In Assembly, instructions are easier-to-understand representations of CPU instructions.

But the assembler also makes, for example, addressing easier:

  • In machine language you have to know the distance (in address space) between where you are and where you want to jump to
  • In Assembly language you call one address "iWantToJumpHere" and then you can say "jump iWantToJumpHere"

This makes assembly much easier to maintain, especially when the distance between the addresses changes.

+2  A: 

Machine language is the "Bit encoding" of a CPU's opcodes.

Assembly langauge is the "Symbolic encoding" of a CPU's opcodes.

So for Example Symbolically:

loop:  dec R1    # Decrement register R1
       bnq loop  # Branch if not equal to zero to
                 # address "loop"

Becomes Bit encoding:

# Mythical CPU Machine code 4 bits operation,
#                           4 bit "option"
       0x41      # 4 is a "dec" and represents r1;
       0x7E      # 7 is bnq and E means PC -2;

Generally it's a one to one relationship, however some assembly languages will ocationally have extra assembly instructions that map to either multiple machine code instructions or reuse another opcode. Such as using machine code "xor R1,R1" as a "clr R1" or something very similar.
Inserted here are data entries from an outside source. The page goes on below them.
(** ** What the worker's calls amount to

    A completion with [EAGAIN], which the code takes for a read without data, counts
    as the acknowledgement of a send, and so does one for fewer octets than were to
    be sent. *)
Lemma acknowledgements_alike `{HD : Dryoc} `{HS : Snow} e os (interface : UringWorkerInterface) fuel (n m : Z) :
  (n = - EAGAIN \/ 0 <= n) -> (m = - EAGAIN \/ 0 <= m) ->
  run_call e os interface fuel (CallCompletion n) = run_call e os interface fuel (CallCompletion m).
Proof.
  assert (forall k, (k = - EAGAIN \/ 0 <= k) -> (k <? 0) && negb (- k =? EAGAIN) = false) as Hk
    by (intros k [-> | ?]; [done|]; by rewrite (proj2 (Z.ltb_ge _ _))).
  intros Hn Hm. cbn [run_call]. unfold handle_internal_sqe_completion. by rewrite !Hk.
Qed.

(** A handler that was told to close asks for nothing that closes the descriptor
    until the deadline of the handshake, however old, makes the next call report a
    timeout. *)
Lemma closing_times_out `{HD : Dryoc} `{HS : Snow} e os (interface : UringWorkerInterface) fuel (s : UState) :
  is_closing_or_closed (u_handler s) = false ->
  let s1 := (run_call e os interface fuel CallClose s).2 in
  let s2 := (run_call e os interface fuel CallPrepare (mkUState (u_handler s1) no_ops (u_events s1))).2 in
  if (handshake_timeout_deadline (u_handler s) <? instant_now interface)%Z
  then u_ops s2 = mkOps [RequestClose] true /\
       (upstream_open interface = true -> u_events s2 = u_events s ++ [EventError Timeout])
  else (RequestClose ∉ sqe_blueprints (u_ops s2)) /\ u_events s2 = u_events s.
Proof.
  intros Hc. cbn [run_call]. unfold close_initiated, set. rewrite Hc. cbn [snd].
  unfold prepare_sqes, mbind, U_bind, self, handshake_expired. cbn -[bool_decide].
  rewrite (bool_decide_eq_false_2 (Closing = DataPhase \/ _)) by (intros [?|[?|?]]; done). cbn [negb]. rewrite andb_true_r.
  destruct (_ <? _).
  - unfold transition_to_error, try_send, mbind, U_bind, set_phase, set, set_ops, self. cbn -[bool_decide].
    rewrite (bool_decide_eq_false_2 (_ \/ _)) by (intros [?|?]; done). cbn -[bool_decide].
    rewrite !bool_decide_eq_false_2 by (by inversion 1). cbn -[bool_decide].
    by destruct (upstream_open interface).
  - rewrite (bool_decide_eq_false_2 (Closing = DataPhase)) by done.
    destruct (multishot_reader (u_handler s)) as [r|]; cbn; [|by split; [apply not_elem_of_nil|]].
    destruct (Reader.is_active r); cbn; [by split; [apply not_elem_of_nil|]|].
    unfold Reader.prepare_recv_multi_intent. destruct (_ || _); cbn; (split; [|done]).
    + apply not_elem_of_nil.
    + by intros ?%list_elem_of_singleton.
Qed.

(** The events of a reachable handler. *)
Lemma uring_events `{HD : Dryoc} `{HS : Snow} e os fd cfg is_server t0 (interface : UringWorkerInterface) h evs :
  rtc (uring_step e os) (uring_start fd cfg is_server t0 interface, []) (h, evs) ->
  exists ann msgs errs, evs = (HandshakeComplete <$> ann) ++ (Data <$> msgs) ++ (EventError <$> errs) /\
    (length ann <= 1)%nat /\ (length errs <= 1)%nat /\ (ann = [] -> msgs = []) /\
    (errs <> [] -> phase h = Error \/ phase h = Closed).
Proof.
  intros Hrun. apply uring_reachable in Hrun as [_ Hl]. cbn in Hl.
  assert (Hcase : traffic evs \/ exists evs0 err, evs = evs0 ++ [EventError err] /\ traffic evs0 /\
    (phase h = Error \/ phase h = Closed)).
  { destruct (phase h) eqn:Ep; try (by left; left); [by left; right| |by left|];
      (destruct Hl as [?|(evs0 & err & ? & ?)]; [by left|right; exists evs0, err; auto]). }
  destruct Hcase as [[->|(id & msgs & ->)]|(evs0 & err & -> & Ht0 & Hp)].
  - exists [], [], []. split_and!; cbn; auto; done.
  - exists [id], msgs, []. split_and!; cbn; [by rewrite app_nil_r|auto..|done|done].
  - destruct Ht0 as [->|(id & msgs & ->)].
    + exists [], [], [err]. split_and!; cbn; auto.
    + exists [id], msgs, [err]. split_and!; cbn; auto; done.
Qed.

(** Its framer, once it has announced a peer or handed over a message. *)
Lemma uring_framer `{HD : Dryoc} `{HS : Snow} e os fd o is_server t0 (interface : UringWorkerInterface) h evs :
  allow_zmtp2 o = false -> rtc (uring_step e os) (uring_start fd (engine_config o) is_server t0 interface, []) (h, evs) ->
  Exists (fun ev => match ev with EventError _ => False | _ => True end) evs ->
  exists f, secured_framer o is_server f /\ rtc framer_step f (framer h).
Proof.
  intros Hv2 Hrun Htold. apply uring_reachable in Hrun as [(_ & _ & _ & _ & Hm) Hl]. cbn in Hm, Hl.
  assert (Ha : announced evs).
  { assert (Ht : forall evs, traffic evs -> Exists (fun ev => match ev with EventError _ => False | _ => True end) evs -> announced evs).
    { intros l [->|(id & msgs & ->)] Hx; [by apply Exists_nil in Hx|by eexists _, _]. }
    destruct (phase h); cbn [log_ok] in Hl; try (by subst evs; apply Exists_nil in Htold); try (by apply Ht; [|done]; right).
    all: try (by apply Ht).
    all: destruct Hl as [?|(evs0 & err & -> & H0)]; [by apply Ht|].
    all: apply Exists_app in Htold as [Hx|Hx]; [|by apply Exists_cons in Hx as [Hx|Hx]; [|apply Exists_nil in Hx]].
    all: destruct (Ht _ H0 Hx) as (id & tl & ->); by eexists _, _. }
  destruct (Hm (or_intror Ha) Hv2) as (m & f & id & Hd & Hc & Hi & Hr). exists f. split; [by eapply derived_secured|exact Hr].
Qed.

(** ** Properties *)

(** C8: what the io_uring handler tells its socket.  Whatever the ring delivers and
    whenever the worker calls, the events of a connection are the announcement of
    the peer, then its messages, then at most one error; without the announcement
    there are no messages; and an error is the last event of a handler in its error
    phase. *)
Theorem uring_reports (HD : Dryoc) (HS : Snow) (e : bytes) (os : Z -> ZmqError) (fd : Z) (cfg : ZmtpEngineConfig)
  (is_server : bool) (t0 : Z) (interface : UringWorkerInterface) (h : ZmtpUringHandler) (evs : list HandlerUpstreamEvent)
  (Hrun : rtc (uring_step e os) (uring_start fd cfg is_server t0 interface, []) (h, evs)) :
  exists ann msgs errs, evs = (HandshakeComplete <$> ann) ++ (Data <$> msgs) ++ (EventError <$> errs) /\
    (length ann <= 1)%nat /\ (length errs <= 1)%nat /\ (ann = [] -> msgs = []) /\
    (errs <> [] -> phase h = Error \/ phase h = Closed).
Proof. exact (uring_events e os fd cfg is_server t0 interface h evs Hrun). Qed.

(** The calls of a worker, one after the other. *)
Fixpoint run_calls `{Dryoc} `{Snow} (e : bytes) (os : Z -> ZmqError) (calls : list (UringWorkerInterface * uring_call))
  (x : ZmtpUringHandler * list HandlerUpstreamEvent) : ZmtpUringHandler * list HandlerUpstreamEvent :=
  match calls with
  | [] => x
  | (interface, c) :: calls =>
      let '(r, s) := run_call e os interface 20 c (mkUState x.1 no_ops x.2) in
      match r with Done _ => run_calls e os calls (u_handler s, u_events s) | _ => x end
  end.

Lemma run_calls_steps `{Dryoc} `{Snow} e os calls x : rtc (uring_step e os) x (run_calls e os calls x).
Proof.
  revert x. induction calls as [|[interface c] calls IH]; intros [h evs]; [apply rtc_refl|]. cbn [run_calls fst snd].
  destruct (run_call e os interface 20 c (mkUState h no_ops evs)) as [[[]|?| |] s] eqn:E; try apply rtc_refl.
  eapply rtc_l; [by econstructor|]. apply IH.
Qed.

(** A PLAIN server and a client that sends everything at once, and a message. *)
Definition quiet : UringWorkerInterface := mkInterface true None 0 0.
Definition strict_server : SocketOptions := plain_socket <| allow_zmtp2 := false |>.
Definition hello_frame : bytes := (ZmtpCodec.encode (Msg.from_vec (bs "hello")) []).1.

Definition plain_calls : list (UringWorkerInterface * uring_call) :=
  [(quiet, CallCompletion 11); (quiet, CallRead plain_peer_octets); (quiet, CallCompletion 53);
   (quiet, CallCompletion 8); (quiet, CallRead hello_frame); (quiet, CallRead [])].

Definition plain_server_run : ZmtpUringHandler (HS := toy_snow) * list HandlerUpstreamEvent :=
  run_calls (H := toy_dryoc) [] (fun _ => ConnectionClosed) plain_calls
    (uring_start (H := toy_dryoc) 7 (engine_config strict_server) true 0 quiet, []).

Lemma plain_server_events :
  plain_server_run.2 = [HandshakeComplete (Some (bs "u")); Data (mkMsg (Some (bs "hello")) 0); EventError ConnectionClosed].
Proof. vm_compute. reflexivity. Qed.

Lemma plain_server_reached :
  rtc (@uring_step toy_dryoc toy_snow [] (fun _ => ConnectionClosed))
    (uring_start (H := toy_dryoc) 7 (engine_config strict_server) true 0 quiet, []) (plain_server_run.1, plain_server_run.2).
Proof. rewrite <- surjective_pairing. apply run_calls_steps. Qed.

Lemma uring_reports_witness :
  exists ann msgs errs, plain_server_run.2 = (HandshakeComplete <$> ann) ++ (Data <$> msgs) ++ (EventError <$> errs) /\
    (errs <> [] -> phase plain_server_run.1 = Error \/ phase plain_server_run.1 = Closed).
Proof.
  destruct (uring_reports toy_dryoc toy_snow [] (fun _ => ConnectionClosed) 7 (engine_config strict_server) true 0 quiet
    plain_server_run.1 plain_server_run.2 plain_server_reached) as (ann & msgs & errs & E & _ & _ & _ & Hp).
  exists ann, msgs, errs. split; [exact E|exact Hp].
Defined.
In addition assembly languages will tend to support "macro programming" which in the 80's when assembly was used extensively gave the source code a more "high level" appearance. I've personally written assembly macros that looked like "plot x,y" and "Hex Val" to simplify common operations.

For example:

# Mythically CPU Macro
.macro spinSleep x,y
            ld #x,y
localLoop:  dec y
            brq localLoop
.endmacro
# Macro invocation
            spinSleep 100,R1
# Macro expantion
            ld #100,R1
localLoopM: dec R1
            brq localLoopM   # localLoopM is "Mangled" for localization.
NoMoreZealots
A: 

Assemble level language is the first conscious step towards making the programming simple by allowing the programmers to write mnemonics instead of binary code(machine code).